Most often a nickelback is listed as a cornerback, though there’s nothing saying he can’t be a safety. It’s described as one of the most challenging assignments. The heart of the position is guarding an inside receiver as opposed to a wide receiver. This can be a slot receiver (think Randall Cobb), a wide receiver in a three-receiver set, or perhaps a tight end. Depending on the play run by the offense, the nickelback might also be called upon to stop a rusher, fend off blockers or blitz the quarterback. A very useful trait for a nickelback is the ability to hold up and disrupt a receiver at the line of scrimmage. Nickelback is a hybrid position requiring great versatility.
With Hyde going to the Bills at $6 million a year for five years, do the Packers have such a player? We’ll get to that.
The player who is considered the quintessential NFL nickelback is Arizona’s Tyrann Mathieu. He’s been a safety for the Cardinals since 2013. Mathieu is 5’9” and 186 pounds – which is undoubtedly a big reason why he has only played in more than 13 games once in four seasons.
In the 50 games in which he’s played, however, he’s had 213 tackles, three sacks, nine interceptions and 34 passes defended. In his best year — 2015 — he played in 14 games and was named first-team All Pro and selected to the Pro Bowl. His fellow players named him No. 28 on the NFL top 100 players list of 2016 – even though he missed six games with a shoulder injury.
Mathieu, AKA Honey Badger, has excelled despite being way too small for the role.
Closer to home, a better model would be Charles Woodson, who was mostly what they called a slot back for his last two years in Green Bay and his final three years in Oakland, when age had slowed him down too much to be an effective outside cornerback. At 6’1” and 210, Woodson has the dimensions I’d look for in a nickelback.
Is it possible that Don Capers and the rest had LaDarius Gunter in mind when they let Hyde go? Probably not, but I would nominate him as the next Green Bay nickelback.
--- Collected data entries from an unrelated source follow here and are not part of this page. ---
Lemma export_symbols_run offsets l k s values oe te :
  placements (ex_object_cursor s) (ex_tls_cursor s) l = Ok (values, oe, te) ->
  0 <= k -> k + size l <= size offsets -> (k + size l + 1) * 24 <= size (ex_symbols s) -> size (ex_symbols s) < 2 ^ 63 ->
  exists s', for_each (export_symbol offsets) s (combine (indices k (List.length l)) l) = Ok s' /\
    size (ex_symbols s') = size (ex_symbols s) /\ ex_object_cursor s' = oe /\ ex_tls_cursor s' = te.
Proof.
  revert k s values; induction l as [|a l IH]; intros k s values P Hk Ho Hs Hl; cbn [placements] in P.
  - apply ok_inj, pair_inj in P as [P <-]. apply pair_inj in P as [_ <-]. exists s. auto.
  - rewrite size_cons in *. pose proof (size_nonneg l). cbn [List.length indices combine for_each]. unfold export_symbol at 1.
    destruct (place_symbol (ex_object_cursor s) (ex_tls_cursor s) a) as [[[[[v sec] other] oc] tc]| |]; [|discriminate..].
    cbn [bind] in P |- *. apply bind_ok in P as ([[vs oe'] te'] & P & E). apply ok_inj, pair_inj in E as [E <-].
    apply pair_inj in E as [_ <-]. destruct (vector_at_in offsets k ltac:(lia)) as [name ->]. cbn [bind].
    match goal with |- context [lb_write_symbol ?b ?i ?n ?f ?o ?c ?w ?z] =>
      destruct (lb_write_symbol_runs b i n f o c w z) as (g & -> & S); [lia..|] end. cbn [bind].
    match goal with |- context [for_each (export_symbol offsets) ?x _] => destruct (IH (k + 1) x vs) as (s' & -> & S' & O & T) end;
      cbn [ex_symbols ex_object_cursor ex_tls_cursor] in *; [exact P|lia..|]. exists s'. repeat split; [lia|assumption..].
Qed.

Definition storage_fits (api : list ApiSymbol) : bool :=
  match placements kObjectStorageOffset 0 api with
  | Ok (_, object_end, tls_end) => (object_end <=? kDataMemorySize) && (tls_end <=? 0x468)
  | _ => false
  end.

Lemma build_export_symbols_runs symbols api offsets :
  storage_fits api = true -> size api <= size offsets -> (size api + 1) * 24 <= size symbols -> size symbols < 2 ^ 63 ->
  runs (size symbols) (build_export_symbols symbols api offsets).
Proof.
  intros Hf Ho Hs Hl. unfold storage_fits in Hf.
  destruct (placements kObjectStorageOffset 0 api) as [[[vs oe] te]| |] eqn:P; [|discriminate..]. apply andb_prop in Hf as [H1 H2].
  unfold build_export_symbols, enumerate.
  destruct (export_symbols_run offsets api 0 {| ex_symbols := symbols; ex_object_cursor := kObjectStorageOffset; ex_tls_cursor := 0 |}
    vs oe te) as (s' & -> & S & O & T); cbn [ex_symbols ex_object_cursor ex_tls_cursor] in *; [exact P|lia..|].
  cbn [bind]. rewrite O, T. rewrite self_check_true by exact H1. rewrite self_check_true by exact H2.
  exists (ex_symbols s'). auto.
Qed.

(** ** Relocations *)

Lemma in_enumerate {A} (l : list A) i a : In (i, a) (enumerate l) -> 0 <= i < size l /\ In a l.
Proof.
  intros H. unfold enumerate in H. split; [apply in_combine_l, in_indices in H; unfold size; lia|apply in_combine_r in H; exact H].
Qed.

Lemma jump_relocations_run c l k (jumps : Bytes) j :
  0 <= j -> (j + plt_count l) * 24 <= size jumps -> size jumps < 2 ^ 63 ->
  exists g, for_each (jump_relocation c) (jumps, j) (combine (indices k (List.length l)) l) = Ok (g, j + plt_count l) /\
    size g = size jumps.
Proof.
  revert k jumps j; induction l as [|e l IH]; intros k jumps j Hj Hs Hl; cbn [List.length indices combine for_each].
  - exists jumps. change (plt_count []) with 0. rewrite Z.add_0_r. auto.
  - rewrite plt_count_cons in *. assert (0 <= plt_count l) by (unfold plt_count; apply size_nonneg). unfold jump_relocation at 1.
    destruct (import_plt e); cbn [negb].
    + cbv zeta. match goal with |- context [lb_write_u64 jumps ?p ?v] => destruct (runs_write_u64 jumps p v) as (g1 & -> & S1); [lia..|] end.
      cbn [bind]. match goal with |- context [lb_write_u64 g1 ?p ?v] => destruct (runs_write_u64 g1 p v) as (g2 & -> & S2); [lia..|] end.
      cbn [bind]. destruct (IH (k + 1) g2 (j + 1)) as (g & -> & S); [lia..|]. exists g. rewrite Z.add_assoc. split; [reflexivity|lia].
    + cbn [bind]. destruct (IH (k + 1) jumps j) as (g & -> & S); [lia..|]. exists g. split; [rewrite Z.add_0_l; reflexivity|lia].
Qed.

Lemma build_jumps_runs c imports (jumps : Bytes) :
  plt_count imports = kPltRelocationCount -> size jumps = kPltRelocationCount * 24 -> runs (size jumps) (build_jumps c imports jumps).
Proof.
  intros Hp Hs. unfold_layout. unfold build_jumps, enumerate.
  destruct (jump_relocations_run c imports 0 jumps 0) as (g & -> & S); [lia..|]. cbn [bind]. rewrite Hp. cbn [Z.add].
  rewrite self_check_true by reflexivity. exists g. auto.
Qed.

Definition glob_dat_names : list string := ["__stack_chk_guard"; "__pthread_cxa_finalize"; "__progname"]%string.

Definition glob_dat_ready (imports : list RuntimeImport) : bool :=
  forallb (fun name => glob_dat_index imports name <? size imports) glob_dat_names.

Lemma tls_relocation_runs (rela : Bytes) n t :
  0 <= n -> (n + 1) * 24 <= size rela -> size rela < 2 ^ 63 ->
  exists g, tls_relocation (rela, n) t = Ok (g, n + 1) /\ size g = size rela.
Proof.
  intros. unfold tls_relocation. cbv zeta. destruct (runs_write_u64 rela (n * 24) t) as (g1 & -> & S1); [lia..|]. cbn [bind].
  destruct (runs_write_u64 g1 (n * 24 + 8) 16) as (g2 & -> & S2); [lia..|]. cbn [bind]. exists g2. split; [reflexivity|lia].
Qed.

Lemma glob_dat_relocation_runs c imports (rela : Bytes) n name t :
  (glob_dat_index imports name <? size imports) = true -> 0 <= n -> (n + 1) * 24 <= size rela -> size rela < 2 ^ 63 ->
  exists g, glob_dat_relocation c imports (rela, n) (name, t) = Ok (g, n + 1) /\ size g = size rela.
Proof.
  intros Hg ? ? ?. unfold glob_dat_relocation. cbv zeta. rewrite self_check_true by exact Hg.
  destruct (runs_write_u64 rela (n * 24) t) as (g1 & -> & S1); [lia..|]. cbn [bind].
  match goal with |- context [lb_write_u64 g1 ?p ?v] => destruct (runs_write_u64 g1 p v) as (g2 & -> & S2); [lia..|] end.
  cbn [bind]. exists g2. split; [reflexivity|lia].
Qed.

Lemma build_rela_runs c imports (rela : Bytes) :
  glob_dat_ready imports = true -> size rela = relocation_count * 24 -> runs (size rela) (build_rela c imports rela).
Proof.
  intros Hg Hs. unfold glob_dat_ready, glob_dat_names in Hg. cbn [forallb] in Hg.
  apply andb_prop in Hg as [G1 Hg]. apply andb_prop in Hg as [G2 Hg]. apply andb_prop in Hg as [G3 _].
  unfold build_rela. unfold_layout. rewrite Hs. apply runs_bind.
  { apply runs_for_each; [lia|]. intros f i Hi S. apply in_indices in Hi. unfold relative_relocation. cbv zeta.
    change (Z.to_nat (1790 - 1)) with 1789%nat in Hi. run_chain. }
  intros r1 S1. cbv zeta. apply runs_bind; [run_write|intros r2 S2]. apply runs_bind; [run_write|intros r3 S3].
  apply runs_bind; [run_write|intros r4 S4]. cbn [for_each].
  destruct (tls_relocation_runs r4 1790 0x10F818) as (r5 & -> & S5); [lia..|]. cbn [bind].
  destruct (tls_relocation_runs r5 (1790 + 1) 0x10F828) as (r6 & -> & S6); [lia..|]. cbn [bind].
  destruct (tls_relocation_runs r6 (1790 + 1 + 1) 0x10F838) as (r7 & -> & S7); [lia..|]. cbn [bind].
  destruct (glob_dat_relocation_runs c imports r7 (1790 + 1 + 1 + 1) "__stack_chk_guard" 0x10F800 G1) as (r8 & -> & S8); [lia..|]. cbn [bind].
  destruct (glob_dat_relocation_runs c imports r8 (1790 + 1 + 1 + 1 + 1) "__pthread_cxa_finalize" 0x10F848 G2) as (r9 & -> & S9); [lia..|]. cbn [bind].
  destruct (glob_dat_relocation_runs c imports r9 (1790 + 1 + 1 + 1 + 1 + 1) "__progname" 0x10F850 G3) as (r10 & -> & S10); [lia..|]. cbn [bind].
  rewrite self_check_true by reflexivity. exists r10. split; [reflexivity|lia].
Qed.

(** ** Metadata *)

Lemma fixed_strings_run (m : Bytes) : 0xA7A3 <= size m < 2 ^ 63 ->
  runs (size m) (for_each (fun m e => put_string m (fst e) (snd e)) m fixed_strings).
Proof.
  intros H. apply runs_for_each; [reflexivity|]. intros f [a s] Hi S. rewrite <- S.
  assert (B : forallb (fun e => (0 <=? fst e) && (fst e + size (bytes_of_string (snd e)) <? 0xA7A3)) fixed_strings = true)
    by reflexivity.
  rewrite forallb_forall in B. specialize (B _ Hi). cbn [fst snd] in *. apply put_string_runs; lia.
Qed.

Lemma import_symbols_run c offsets (symbols : Bytes) imports :
  0 <= c -> size imports <= size offsets -> (c + 1 + size imports) * 24 <= size symbols -> size symbols < 2 ^ 63 ->
  runs (size symbols) (for_each (import_symbol c offsets) symbols (enumerate imports)).
Proof.
  intros. apply runs_for_each; [reflexivity|]. intros f [i e] Hi S. apply in_enumerate in Hi as [Hi _]. rewrite <- S.
  unfold import_symbol. destruct (vector_at_in offsets i ltac:(lia)) as [n ->]. cbn [bind]. apply lb_write_symbol_runs; lia.
Qed.

Lemma build_gnu_note_runs (note : Bytes) : size note = 0x24 -> runs (size note) (build_gnu_note note).
Proof.
  intros H. unfold build_gnu_note, copy_ascii. do 3 (apply runs_bind; [run_write|intros ? ?]).
  apply runs_bind; [run_write|intros ? ?].
  destruct (sha256_total (bytes_of_string "ps5-native-app-boilerplate clean-room runtime")) as (d & -> & Sd & _). cbn [bind].
  assert (S20 : size (firstn 20 d) = 20) by (unfold size in *; rewrite length_firstn; lia).
  apply (runs_eq (size g2)); [apply runs_copy; lia|lia].
Qed.

Lemma lb_build_dynamic_runs (dynamic : Bytes) n : size dynamic = kDynamicCount * 16 -> runs (size dynamic) (lb_build_dynamic dynamic n).
Proof.
  intros H. unfold lb_build_dynamic. cbv zeta. assert (E : size (lb_dynamic_entries n) = 44) by reflexivity.
  unfold_layout. rewrite self_check_true by (rewrite E; reflexivity). apply runs_for_each; [reflexivity|].
  intros f [i e] Hi S. apply in_enumerate in Hi as [Hi _]. cbn [fst snd]. unfold write_i64. rewrite E in Hi. run_chain.
Qed.

(** Manifests the builder accepts all the way. *)
Definition runtime_ok (api : list ApiSymbol) (imports : list RuntimeImport) : bool :=
  (size api =? kExportCount) && (size imports =? kImportCount) && forallb api_okb api &&
  forallb (fun e => Nat.eqb (String.length (import_suffix e)) 4) imports &&
  (plt_count imports =? kPltRelocationCount) && storage_fits api &&
  forallb (code_ready imports) (preinit_code ++ init_code) && glob_dat_ready imports.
It became clear near the end of last season that Gunter’s lack of speed could be exploited when he played outside cornerback. After the playoffs, the whole league is in on the secret. His speed would not be a major impediment at nickelback. Gunter, at 6’2” and 201 pounds (with room for more bulk), likes to get physical at the line of scrimmage. He’s a clingy pass defender. I’d like to see him arrive at camp at close to 210 pounds.
In essentially his first year, and one in which the undrafted player was rushed into service ahead of time, he got lots of experience, playing 83 percent of the Packers’ defensive snaps, and usually drawing the opposition’s best wide receiver.
I can see Gunter having a very productive year as a nickelback in 2017. It’s where he belongs.